Exercise description:
Among the lines of the records below, copy those that hold the word "Some".

Working data:

(** [await self.page.run_task(self._background_loop)]: the call hands the
    coroutine to the page unless it raises; its result is then awaited.
    Nothing follows the [await] in [start] but the [except] clauses, so what
    other coroutines do while it is pending is as if done after [start]. *)
Definition await_run_task : M unit :=
  fun st =>
    match page_run_task (world self) (scheduled st) with
    | Ret _ => (await_task_handle (world self) (scheduled st), with_scheduled st)
    | Raise e => (Raise e, st)
    end.

Definition dumps (v : py_value) : M str := fun st => (json_dumps (world self) v, st).

(** *** [__init__] and [_setup_callbacks] *)

Definition _setup_callbacks : list client_call :=
  if truthy (broker_user (config self)) && truthy (broker_password (config self)) then
    match broker_user (config self), broker_password (config self) with
    | Some u, Some p => [Call_username_pw_set u p]
    | _, _ => []
    end
  else [].

Definition __init__ : client_state :=
  {| _is_running := false;
     connected_event := false;
     log := [];
     calls := _setup_callbacks;
     handled := [];
     scheduled := 0 |}.

(** *** [on_message]: the placeholder handler *)

Definition on_message (msg : MQTTMessage) : M unit :=
  logger WARNING Msg_not_implemented.

(** [self.on_message_handler(msg)] *)
Definition call_handler (msg : MQTTMessage) : M unit :=
  match on_message_handler self with
  | Some h => fun st => (h (handled st) msg, with_handled msg st)
  | None => modify (with_handled msg) ;; on_message msg
  end.

(** *** The three paho callbacks *)

(** The body of the [for topic in ...] loop of [_on_connect]. *)
Definition subscribe_and_log (t : str) : M unit :=
  client_subscribe t (qos (config self)) ;;
  logger INFO (Msg_subscribed t).

Definition _on_connect (rc : Z) : M unit :=
  if rc =? 0 then
    logger INFO (Msg_connected (broker_host (config self))) ;;
    connected_set ;;
    match subscribe_topics (config self) with
    | [] => ret tt
    | _ :: _ => for_each (subscribe_topics (config self)) subscribe_and_log
    end
  else
    logger ERROR (Msg_connect_failed rc) ;;
    connected_clear.

Definition _on_message_internal (msg : MQTTMessage) : M unit :=
  text <- (fun st => (decode (payload msg), st)) ;;
  logger INFO (Msg_received (topic msg) text) ;;
  try_catch (call_handler msg)
    (fun e =>
       if is_Exception e then logger ERROR (Msg_handler_error e)
       else raise e).

Definition _on_disconnect (rc : Z) : M unit :=
  connected_clear ;;
  if negb (rc =? 0) then logger WARNING Msg_unexpected_disconnect
  else ret tt.

Definition deliver (cb : callback) : M unit :=
  match cb with
  | On_connect rc => _on_connect rc
  | On_message msg => _on_message_internal msg
  | On_disconnect rc => _on_disconnect rc
  end.

(** *** [start] and [stop] *)

Definition start : M unit :=
  running <- gets _is_running ;;
  if running then logger WARNING Msg_already_running
  else
    try_catch
      (logger INFO Msg_starting ;;
       connected_clear ;;
       client_connect (broker_host (config self)) (broker_port (config self))
                      (keepalive (config self)) ;;
       modify (with_running true) ;;
       await_run_task)
      (fun e =>
         if is_OSError e then
           logger ERROR (Msg_could_not_connect (broker_host (config self)) e)
         else if is_Exception e then
           logger ERROR (Msg_unexpected_error e)
         else raise e).

Definition stop : M unit :=
  running <- gets _is_running ;;
  if negb running then ret tt
  else
    logger INFO Msg_stopping ;;
    modify (with_running false) ;;
    client_disconnect ;;
    connected_clear.

(** *** Other coroutines *)

(** An event runs in its own coroutine: what it raises goes to its own
    caller, and only its effect on the state is seen by the others. *)
Definition run_event (ev : event) (st : client_state) : client_state :=
  snd (match ev with
       | Delivered cb => deliver cb st
       | Called App_start => start st
       | Called App_stop => stop st
       end).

Answer area:
    | Some u, Some p => [Call_username_pw_set u p]
  | Some h => fun st => (h (handled st) msg, with_handled msg st)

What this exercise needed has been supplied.